Wednesday 14 May 2014

Implicit Wait Selenium Webdriver

How to use implicit wait in selenium webdriver and why 

 

As you knows sometimes, some elements takes some time to appear on page when browser is loading the page. In this case, sometime your webdriver test will fail if you have not applied Implicit wait in your test case. If implicit wait is applied in your test case then webdriver will wait for specified amount of time if targeted element not appears on page. As you know, we can Set default timeout which is same as implicit wait in webdriver.


If you write implicit wait statement in you webdriver script then it will be applied automatically to all elements of your test case. I am suggesting you to use Implicit wait in your all test script of software web application with 10 to 15 seconds. In webdriver, Implicit wait statement is as bellow.

How To Write Implicit Wait In WebDriver

driver.manage().timeouts().implicitlyWait(15, TimeUnit.SECONDS); 

Above statement will tell webdriver to wait for 15 seconds if targeted element not found/not appears on page.
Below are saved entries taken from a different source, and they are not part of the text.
(** * Wildfire predictor: the computational core of [src/App.jsx]

    A shallow embedding of the helpers of [src/App.jsx] (numeric coercion,
    region resolution, aggregation, marker scaling, wind heading, geodesic
    destination) and the properties stated about them.

    ECMAScript Numbers are IEEE-754 binary64 values: they are modelled by
    Rocq's primitive [float], whose operations are specified bit for bit by
    [SpecFloat].  ECMAScript strings are sequences of UTF-16 code units. *)

From Stdlib Require Import Reals Lra.
From Stdlib Require Import String Ascii.
From Stdlib Require Import ZArith NArith List Bool Lia Floats Permutation.
Import ListNotations.

Local Open Scope Z_scope.
Set Warnings "-inexact-float".

(** ** Numbers *)

Module Num.

Definition number := float.

(** [𝔽(z * 2^e)]: the Number nearest to a dyadic value (ties to even). *)
Definition of_dyadic (z e : Z) (szero : bool) : float :=
  SF2Prim (binary_normalize prec emax z e szero).

Definition of_Z (z : Z) : float := of_dyadic z 0 false.

(** [𝔽(n / d)] for positive integers [n] and [d]: the quotient is computed
    with a sticky remainder and rounded once. *)
Definition of_ratio (s : bool) (n d : positive) : float :=
  SF2Prim (SFdiv prec emax (S754_finite s n 0) (S754_finite false d 0)).

(** [Number.isFinite] on a Number. *)
Definition isFinite (x : float) : bool := is_finite x.

(** ToBoolean on a Number: [+0], [-0] and [NaN] are falsy. *)
Definition truthy (x : float) : bool := negb (is_zero x || is_nan x).

(** Number::remainder, the [%] operator: the result has the sign of the
    dividend and is exact. *)
Definition rem (n d : float) : float :=
  match Prim2SF n, Prim2SF d with
  | S754_nan, _ | _, S754_nan => nan
  | S754_infinity _, _ => nan
  | _, S754_zero _ => nan
  | _, S754_infinity _ => n
  | S754_zero _, _ => n
  | S754_finite sn mn en, S754_finite _ md ed =>
      let e := Z.min en ed in
      let N := Z.shiftl (Zpos mn) (en - e) in
      let D := Z.shiftl (Zpos md) (ed - e) in
      let r := Z.rem N D in
      if r =? 0 then (if sn then neg_zero else zero)
      else of_dyadic (if sn then - r else r) e false
  end.

(** [Math.round]: the nearest integer, ties towards +∞; the sign of a zero
    result is the sign of the argument. *)
Definition round (x : float) : float :=
  match Prim2SF x with
  | S754_finite s m e =>
      if 0 <=? e then x
      else
        let v := if s then Zneg m else Zpos m in
        let n := Z.shiftr (2 * v + 2 ^ (- e)) (1 - e) in
        if n =? 0 then (if s then neg_zero else zero) else of_Z n
  | _ => x
  end.

(** [Math.max] and [Math.min] of two Numbers: NaN is contagious and
    [+0] is larger than [-0]. *)
Definition max (a b : float) : float :=
  if is_nan a || is_nan b then nan
  else if (a <? b)%float then b
  else if (b <? a)%float then a
  else if is_zero a then (if get_sign a then b else a)
  else a.
(** C3: in mode 1, for a chunk of at least 256 samples whose estimate has
    the shape of its feature matrix and IRM values in (0,1], the spectrum
    handed to the reconstruction is [noisy_lps + ln(IRM)], entry by entry,
    [noisy_lps] being the features as extracted (not normalised). *)
Theorem irm_only_adds_log_mask
        (temp : list Z) (noisy : matrix) (est : MaskEstimate)
        (frames n : nat) :
  mode o = 1 ->
  256 <= len temp ->
  wav2logspec U temp = Ok noisy ->
  run_estimator noisy = Returned (Some est) ->
  shape noisy frames n ->
  shape (IRM est) frames n ->
  (forall t k, (t < frames)%nat -> (k < n)%nat ->
               (0 < entry (IRM est) t k <= 1)%R) ->
  exists recovered,
    recovered_lps (mode o) noisy est (global_mean o) (global_var o)
    = Ok recovered /\
    segment_for temp
    = (w <- logspec2wav U recovered temp ;; Ok (FloatArr w)) /\
    shape recovered frames n /\
    forall t k, (t < frames)%nat -> (k < n)%nat ->
                entry recovered t k
                = (entry noisy t k + ln (entry (IRM est) t k))%R.
Proof.
  intros Hmode Hlen Hw Hr Hn Hi _.
  exists (irm_masked noisy (IRM est)).
  assert (Hrec : recovered_lps (mode o) noisy est
                               (global_mean o) (global_var o)
                 = Ok (irm_masked noisy (IRM est)))
    by (unfold recovered_lps; now rewrite Hmode).
  split; [exact Hrec|]. split; [|split].
  - rewrite segment_for_long by exact Hlen.
    now rewrite (enhance_estimated temp noisy est Hw Hr), Hrec.
  - unfold irm_masked. auto using mat_zip_shape, mat_map_shape.
  - intros t k Ht Hk. now apply (irm_masked_entry _ _ frames n).
Qed.

(** C4: in modes 2 and 3, for the 400h and the 1000h model alike, the
    estimator is sent the normalised features [(feature - mean)/variance]
    (400h) or the raw features (1000h), and the LPS it returns enters the
    spectrum handed to the reconstruction as [lps*variance + mean]: alone
    in mode 2, with weight one half in mode 3. *)
Theorem lps_estimate_is_denormalized
        (temp : list Z) (noisy : matrix) (est : MaskEstimate)
        (frames n : nat) :
  mode o = 2 \/ mode o = 3 ->
  lower (model_select o) = "400h"%string
  \/ lower (model_select o) = "1000h"%string ->
  256 <= len temp ->
  wav2logspec U temp = Ok noisy ->
  run_estimator noisy = Returned (Some est) ->
  shape noisy frames n ->
  shape (IRM est) frames n ->
  shape (LPS est) frames n ->
  length (global_mean o) = n ->
  length (global_var o) = n ->
  (exists sent,
      features_written noisy = Some sent /\
      run_estimator noisy
      = decode_model U (Some sent) (len noisy - 1) NFREQS (use_gpu o)
                     (gpu_id o) (mode o) (model_select o) (stage_select o) /\
      (lower (model_select o) = "400h"%string ->
       forall t k, (t < frames)%nat -> (k < n)%nat ->
                   entry sent t k
                   = ((entry noisy t k - nth k (global_mean o) 0)
                      / nth k (global_var o) 0)%R) /\
      (lower (model_select o) = "1000h"%string -> sent = noisy)) /\
  exists recovered,
    recovered_lps (mode o) noisy est (global_mean o) (global_var o)
    = Ok recovered /\
    segment_for temp
    = (w <- logspec2wav U recovered temp ;; Ok (FloatArr w)) /\
    forall t k, (t < frames)%nat -> (k < n)%nat ->
      (mode o = 2 ->
       entry recovered t k
       = (entry (LPS est) t k * nth k (global_var o) 0
          + nth k (global_mean o) 0)%R) /\
      (mode o = 3 ->
       entry recovered t k
       = (half * (entry noisy t k + ln (entry (IRM est) t k))
          + half * (entry (LPS est) t k * nth k (global_var o) 0
                    + nth k (global_mean o) 0))%R).
Proof.
  intros Hmode Hmodel Hlen Hw Hr Hn Hi Hl Hm Hv. split.
  - unfold run_estimator, features_written.
    destruct Hmodel as [H4|H1]; rewrite ?H4, ?H1; simpl String.eqb; cbv iota.
    + eexists. split; [reflexivity|]. split; [reflexivity|]. split.
      * intros _ t k Ht Hk. now apply (normed_noisy_entry _ _ _ frames n).
      * discriminate.
    + eexists. split; [reflexivity|]. split; [reflexivity|]. split.
      * discriminate.
      * reflexivity.
  - assert (Hrec : exists recovered,
               recovered_lps (mode o) noisy est
                             (global_mean o) (global_var o) = Ok recovered)
      by (unfold recovered_lps; destruct Hmode as [-> | ->]; simpl; eauto).
    destruct Hrec as [recovered Hrec]. exists recovered.
    split; [exact Hrec|]. split.
    + rewrite segment_for_long by exact Hlen.
      now rewrite (enhance_estimated temp noisy est Hw Hr), Hrec.
    + intros t k Ht Hk. unfold recovered_lps in Hrec. split; intros Hmd;
        rewrite Hmd in Hrec; simpl in Hrec; injection Hrec as <-.
      * now apply (denormalized_entry _ _ _ frames n).
      * assert (Hs1 : shape (irm_masked noisy (IRM est)) frames n)
          by (unfold irm_masked; auto using mat_zip_shape, mat_map_shape).
        assert (Hs2 : shape (denormalized (LPS est) (global_mean o)
                                          (global_var o)) frames n)
          by (unfold denormalized; auto using mat_row_shape).
        rewrite (mat_zip_entry _ _ _ frames n) by auto using mat_map_shape.
        rewrite !(mat_map_entry _ _ frames n) by assumption.
        rewrite (irm_masked_entry _ _ frames n) by assumption.
        now rewrite (denormalized_entry _ _ _ frames n).
Qed.

(** C5: on the same features, estimate and statistics, the spectrum of
    mode 3 is the entrywise average of the spectra of modes 1 and 2. *)
Theorem blend_is_average_of_modes
        (noisy : matrix) (est : MaskEstimate) (mean var : list R)
        (frames n : nat) :
  shape noisy frames n ->
  shape (IRM est) frames n ->
  shape (LPS est) frames n ->
  length mean = n ->
  length var = n ->
  exists irm_only lps_only blend,
    recovered_lps 1 noisy est mean var = Ok irm_only /\
    recovered_lps 2 noisy est mean var = Ok lps_only /\
    recovered_lps 3 noisy est mean var = Ok blend /\
    shape blend frames n /\
    forall t k, (t < frames)%nat -> (k < n)%nat ->
                entry blend t k
                = ((entry irm_only t k + entry lps_only t k) / 2)%R.
Proof.
  intros Hn Hi Hl Hm Hv.
  assert (Hs1 : shape (irm_masked noisy (IRM est)) frames n)
    by (unfold irm_masked; auto using mat_zip_shape, mat_map_shape).
  assert (Hs2 : shape (denormalized (LPS est) mean var) frames n)
    by (unfold denormalized; auto using mat_row_shape).
  do 3 eexists. split; [reflexivity|]. split; [reflexivity|].
  split; [reflexivity|]. split.
  - auto using mat_zip_shape, mat_map_shape.
  - intros t k Ht Hk.
    rewrite (mat_zip_entry _ _ _ frames n) by auto using mat_map_shape.
    rewrite !(mat_map_entry _ _ frames n) by assumption.
    unfold half. lra.
Qed.
(** * octogle-meet: the signaling relay and the client's connection hooks

    The relay ([Module Relay]) embeds the socket.io server of the
    repository: the in-memory [rooms] table and the five event handlers
    registered for every connected socket.  The client ([Module Client])
    embeds the React hooks [useMediaStream], [usePeerConnection],
    [useSocketConnection] and [useRoomConnection] as functions over an
    explicit record of their refs and state cells. *)

From Equations Require Import Equations.
From Stdlib Require Import ZArith Lia.
From stdpp Require Import gmap strings list fin_maps fin_sets pretty.

Set Warnings "-clear-no-such-hyp".

(** ** The signaling server *)

Module Relay.

#[local] Open Scope string_scope.

(** The [reason] strings the handlers put in a failed acknowledgement. *)
Inductive Reason := ROOM_ALREADY_EXISTS | ROOM_NOT_FOUND | ROOM_FULL.

(** The object handed to the acknowledgement callback:
    [{ ok: true }] or [{ ok: false, reason }]. *)
Record Result := { ok : bool; reason : option Reason }.

Definition success : Result := {| ok := true; reason := None |}.
Definition failure (r : Reason) : Result := {| ok := false; reason := Some r |}.

(** Messages the server emits to clients.  Payloads and signal types are
    forwarded without being looked at, so a string stands for them. *)
Inductive Message :=
| peer_joined (socketId : string)
| peer_left (socketId : string)
| signal (from type payload : string).

(** What one handler run sends out, in program order: [Ack id res] is
    [cb(res)] answering socket [id]; [Emit to msg] is one
    [socket.to(room).emit(...)] whose recipients are the sockets [to]. *)
Inductive Output :=
| Ack (socket : string) (res : Result)
| Emit (to : gset string) (msg : Message).

#[global] Instance Reason_eq_dec : EqDecision Reason.
Proof. solve_decision. Defined.
#[global] Instance Result_eq_dec : EqDecision Result.
Proof. solve_decision. Defined.
#[global] Instance Message_eq_dec : EqDecision Message.
Proof. solve_decision. Defined.
#[global] Instance Output_eq_dec : EqDecision Output.
Proof. solve_decision. Defined.

(** Server state.
    - [rooms]: the own properties of [const rooms = {}], each a
      [Set<socketId>];
    - [adapter]: socket.io's room membership ([socket.join],
      [socket.leave], [socket.to]), room name to sockets;
    - [sockets]: the ids of the sockets currently connected. *)
Record State := {
  rooms : gmap string (gset string);
  adapter : gmap string (gset string);
  sockets : gset string
}.

Definition initial : State := {| rooms := ∅; adapter := ∅; sockets := ∅ |}.

(** *** Property lookup on the [rooms] object

    [rooms] is a plain object literal, so [rooms[roomId]] falls back to
    [Object.prototype] when [roomId] is not an own property.  Every
    inherited member is truthy and none of them is a [Set]. *)
Inductive JSValue :=
| undefined
| SetObject (members : gset string)
| inherited.

Definition Object_prototype_names : list string :=
  [ "constructor"; "__proto__"; "hasOwnProperty"; "isPrototypeOf";
    "propertyIsEnumerable"; "toLocaleString"; "toString"; "valueOf";
    "__defineGetter__"; "__defineSetter__"; "__lookupGetter__";
    "__lookupSetter__" ].

Definition get (rooms : gmap string (gset string)) (roomId : string) : JSValue :=
  match rooms !! roomId with
  | Some members => SetObject members
  | None =>
      if bool_decide (roomId ∈ Object_prototype_names) then inherited
      else undefined
  end.

(** *** socket.io rooms *)

Definition sockets_in (a : gmap string (gset string)) (room : string) : gset string :=
  default ∅ (a !! room).

(** [socket.join(room)] *)
Definition adapter_add (room id : string) (a : gmap string (gset string))
  : gmap string (gset string) :=
  <[room := sockets_in a room ∪ {[id]}]> a.

(** [socket.leave(room)]; the adapter drops a room that becomes empty. *)
Definition adapter_del (room id : string) (a : gmap string (gset string))
  : gmap string (gset string) :=
  match a !! room with
  | None => a
  | Some s =>
      let s' := s ∖ {[id]} in
      if decide (s' = ∅) then delete room a else <[room := s']> a
  end.

(** What socket.io does itself when a socket closes, before the
    [disconnect] event is dispatched: the socket leaves every room. *)
Definition adapter_delAll (id : string) (a : gmap string (gset string))
  : gmap string (gset string) :=
  omap (λ s, let s' := s ∖ {[id]} in if decide (s' = ∅) then None else Some s') a.

(** [socket.to(room).emit(...)].  socket.io 4 (the [Server] export the
    file requires) builds the broadcast with the rooms [{room}] and the
    except-set [{socket.id}], and its adapter
    reads the except-set as room names: the packet goes to the sockets
    of [room] that are not in the room named by the sender's id.  A
    broadcast nobody receives sends nothing. *)
Definition broadcast (a : gmap string (gset string)) (id room : string)
    (msg : Message) : list Output :=
  let to := sockets_in a room ∖ sockets_in a id in
  if decide (to = ∅) then [] else [Emit to msg].
Fixpoint utf8_decode (l : list N) : option str :=
  match l with
  | [] => Some []
  | b0 :: r0 =>
      if b0 <? 128 then option_map (cons b0) (utf8_decode r0)
      else match r0 with
      | [] => None
      | b1 :: r1 =>
          if within 194 223 b0 then
            if is_cont b1
            then option_map (cons ((b0 - 192) * 64 + (b1 - 128))) (utf8_decode r1)
            else None
          else match r1 with
          | [] => None
          | b2 :: r2 =>
              if within 224 239 b0 then
                if (if b0 =? 224 then within 160 191 b1
                    else if b0 =? 237 then within 128 159 b1
                    else is_cont b1) && is_cont b2
                then option_map
                       (cons ((b0 - 224) * 4096 + (b1 - 128) * 64 + (b2 - 128)))
                       (utf8_decode r2)
                else None
              else match r2 with
              | [] => None
              | b3 :: r3 =>
                  if within 240 244 b0 then
                    if (if b0 =? 240 then within 144 191 b1
                        else if b0 =? 244 then within 128 143 b1
                        else is_cont b1) && is_cont b2 && is_cont b3
                    then option_map
                           (cons ((b0 - 240) * 262144 + (b1 - 128) * 4096
                                  + (b2 - 128) * 64 + (b3 - 128)))
                           (utf8_decode r3)
                    else None
                  else None
              end
          end
      end
  end.

Definition decode (b : bytes) : option str := utf8_decode (map Byte.to_N b).

(** *** [os.path.join] (two arguments, POSIX) *)
Definition startswith_sep (p : str) : bool :=
  match p with c :: _ => c =? slash | [] => false end.
Definition endswith_sep (p : str) : bool :=
  match rev p with c :: _ => c =? slash | [] => false end.

Definition join (a b : str) : str :=
  if startswith_sep b then b
  else if match a with [] => true | _ => endswith_sep a end then a ++ b
  else a ++ [slash] ++ b.
(** Along a run every token's line is the line of its offset, the
    offsets lie before the cursor, and there are no more tokens than
    characters read. *)
Lemma reach_positions (data : string) ts lx :
  reach names data ts lx ->
  Forall (fun tok => Tok.lineno tok = line_of data (Tok.lexpos tok)
                     /\ Tok.lexpos tok < lexpos lx) ts
  /\ List.length ts <= lexpos lx.
Proof.
  induction 1 as [|ts lx tok lx' Hr [Hall Hlen] Htok].
  - split; [constructor | simpl; lia].
  - destruct (reach_line names Hok data ts lx Hr) as (Hline & _ & _).
    destruct (token_progress names Hok lx tok lx' Htok) as (Hlt & _ & _).
    apply token_span in Htok as (_ & Hp & Hl & _).
    split.
    + apply Forall_app. split.
      * eapply Forall_impl; [|exact Hall]. intros t [H1 H2]. split; [exact H1 | lia].
      * constructor; [|constructor]. split; [congruence | lia].
    + rewrite length_app. simpl. lia.
Qed.
(** * chat_handler: streaming chat responder and submission merger

    A shallow embedding of [src/chat_handler.py].  The two Python generators
    [chat_respond] and [handle_chat_submit] are run to completion against a
    [World], a description of what the external collaborators (token proxy,
    inference provider, clock, helper module [utils]) answer; the result of a
    run is the ordered trace of the observable events (calls to the
    collaborators and yielded items) and the way the generator stops.

    Conventions of the model:
    - a run is that of a generator driven until it stops; what is left of it
      when the consumer closes the generator first is [closed_after];
    - [report_token_status] and [format_error_message] return without
      raising; the construction of [InferenceClient] is part of the event of
      the call it is built for;
    - the progress lines printed to standard output are left out;
    - readings of [time.time()] and durations are rationals, in seconds;
    - a Python [str] is held as the bytes of its UTF-8 encoding;
    - every call submitted to the executor ends, in time or late: a call that
      never returns is outside the model. *)

From Stdlib Require Import String Ascii List Bool NArith ZArith QArith Lia.
From Stdlib Require Import DecimalString.
Import ListNotations.

Local Open Scope list_scope.
Local Open Scope string_scope.

(** ** Python values used by the handler *)

(** Truthiness of a [str]: the empty string is falsy. *)
Definition str_truthy (s : string) : bool :=
  match s with
  | EmptyString => false
  | String _ _ => true
  end.

(** Truthiness of a value that is [None] or a [str]. *)
Definition opt_truthy (v : option string) : bool :=
  match v with
  | None => false
  | Some s => str_truthy s
  end.

(** [needle in hay] on strings. *)
Fixpoint str_in (needle hay : string) : bool :=
  prefix needle hay ||
  match hay with
  | EmptyString => false
  | String _ hay' => str_in needle hay'
  end.

(** [str.isspace] on a code point: the characters of category Zs and of
    bidirectional class WS, B or S, that is U+0009-000D, U+001C-0020, U+0085,
    U+00A0, U+1680, U+2000-200A, U+2028, U+2029, U+202F, U+205F, U+3000. *)
Definition isspace (cp : N) : bool :=
  (((9 <=? cp) && (cp <=? 13)) || ((28 <=? cp) && (cp <=? 32))
   || (cp =? 133) || (cp =? 160) || (cp =? 5760)
   || ((8192 <=? cp) && (cp <=? 8202))
   || (cp =? 8232) || (cp =? 8233) || (cp =? 8239) || (cp =? 8287)
   || (cp =? 12288))%N.

(** The UTF-8 encoding of a code point. *)
Definition utf8 (cp : N) : string :=
  (if cp <? 128 then String (ascii_of_N cp) ""
   else if cp <? 2048 then
     String (ascii_of_N (192 + cp / 64))
       (String (ascii_of_N (128 + cp mod 64)) "")
   else if cp <? 65536 then
     String (ascii_of_N (224 + cp / 4096))
       (String (ascii_of_N (128 + (cp / 64) mod 64))
          (String (ascii_of_N (128 + cp mod 64)) ""))
   else
     String (ascii_of_N (240 + cp / 262144))
       (String (ascii_of_N (128 + (cp / 4096) mod 64))
          (String (ascii_of_N (128 + (cp / 64) mod 64))
             (String (ascii_of_N (128 + cp mod 64)) ""))))%N.
(** ** Substitution *)

(** C9: [subst] returns a value of kind [Unspecified], [Nonisolated] or
    [NonisolatedUnsafe] unchanged, hence equal to the original under
    [isEqual]; on a [GlobalActor] value whose payload is [T], under a
    substitution that sends [T] to [U], it returns a [GlobalActor] value
    whose payload is [U]. *)
Theorem C9_subst
    (getOpaqueValue : PointerUnion -> void_ptr)
    (getCanonicalType : Type_ -> Type_)
    (SubstitutionMap : Type)
    (Type_subst : Type_ -> SubstitutionMap -> Type_) :
  (forall v s,
     getKind v = Unspecified \/ getKind v = Nonisolated
     \/ getKind v = NonisolatedUnsafe ->
     subst getOpaqueValue Type_subst v s = v
     /\ isEqual getOpaqueValue getCanonicalType
          (subst getOpaqueValue Type_subst v s) v = true)
  /\ (forall v s T U,
        getKind v = GlobalActor ->
        getGlobalActor getOpaqueValue v = Some T ->
        Type_subst T s = U ->
        getKind (subst getOpaqueValue Type_subst v s) = GlobalActor
        /\ getGlobalActor getOpaqueValue (subst getOpaqueValue Type_subst v s)
           = Some U).
Proof.
  split.
  - intros v s Hk.
    assert (E : subst getOpaqueValue Type_subst v s = v).
    { unfold subst. destruct Hk as [H | [H | H]]; rewrite H; reflexivity. }
    rewrite E. split; [reflexivity | apply isEqual_refl].
  - intros v s T U Hk HT HU. unfold subst. rewrite Hk, HT, HU.
    split; [reflexivity|]. destruct U as [p]. reflexivity.
Qed.

Lemma C9_subst_witness :
  let getOpaqueValue := fun _ : PointerUnion => nullptr in
  let getCanonicalType := fun t : Type_ => t in
  let Type_subst :=
    fun (t : Type_) (s : void_ptr -> void_ptr) => mkType (s (getPointer t)) in
  let s := fun p : void_ptr => if N.eqb p 4096 then 8192%N else p in
  (getKind (forNonisolated true) = NonisolatedUnsafe
   /\ subst getOpaqueValue Type_subst (forNonisolated true) s
      = forNonisolated true)
  /\ (getKind (forGlobalActor (mkType 4096%N)) = GlobalActor
      /\ getGlobalActor getOpaqueValue (forGlobalActor (mkType 4096%N))
         = Some (mkType 4096%N)
      /\ Type_subst (mkType 4096%N) s = mkType 8192%N
      /\ getGlobalActor getOpaqueValue
           (subst getOpaqueValue Type_subst (forGlobalActor (mkType 4096%N)) s)
         = Some (mkType 8192%N)).
Proof.
  intros getOpaqueValue getCanonicalType Type_subst s.
  destruct (C9_subst getOpaqueValue getCanonicalType
              (void_ptr -> void_ptr) Type_subst) as [Hid Hglobal].
  split.
  - split; [reflexivity|].
    apply (Hid (forNonisolated true) s). right. right. reflexivity.
  - repeat (split; [reflexivity|]).
    apply (Hglobal (forGlobalActor (mkType 4096%N)) s
                   (mkType 4096%N) (mkType 8192%N)); reflexivity.
Defined.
Le we look at simple exemple to understand implicit wait better.

 

public class demoImplicitWait {
  FirefoxDriver driver;

@Before
public void setUp()
{
  driver = new FirefoxDriver();
  driver.get("http://jsbin.com/usidix/1");


 @Test
       public void shoudImplicitWait(){
       driver.manage().timeouts().implicitlyWait(10, TimeUnit.SECONDS);
       driver.findElement(By.cssSelector("input[type=\"button\"]")).click();
       String text = driver.switchTo().alert().getText();
       driver.switchTo().alert().accept();
       System.out.println(text);
    }
}

   

How to use explicit wait in selenium webdriver and why

 

Explicit waits are intelligent waits that are confined to a particular web element. Using explicit waits you are basically telling WebDriver at the max it is to wait for X units of time before it gives up.

 

In explicit wait you can write custom code for a particular element to wait for particular time of period before executing next steps in your test. This provide you better option than implicit wait. Webdriver provide “WebDriverWait”, “ExpectedCondition” classes to implement this.

 

This above classes provide set of predefined conditions to wait for the particular element to load. Following are few conditions mostly used in the Expected condition class.

  • alertIsPresent() : Alert is present

  • elementSelectionStateToBe: an element state is selection.

  • elementToBeClickable: an element is present and clickable.

  • elementToBeSelected: element is selected

  • frameToBeAvailableAndSwitchToIt: frame is available and frame selected.

  • invisibilityOfElementLocated: an element is invisible

  • presenceOfAllElementsLocatedBy: present element located by.

  • textToBePresentInElement: text present on particular an element

  • textToBePresentInElementValue: and element value present for a particular element.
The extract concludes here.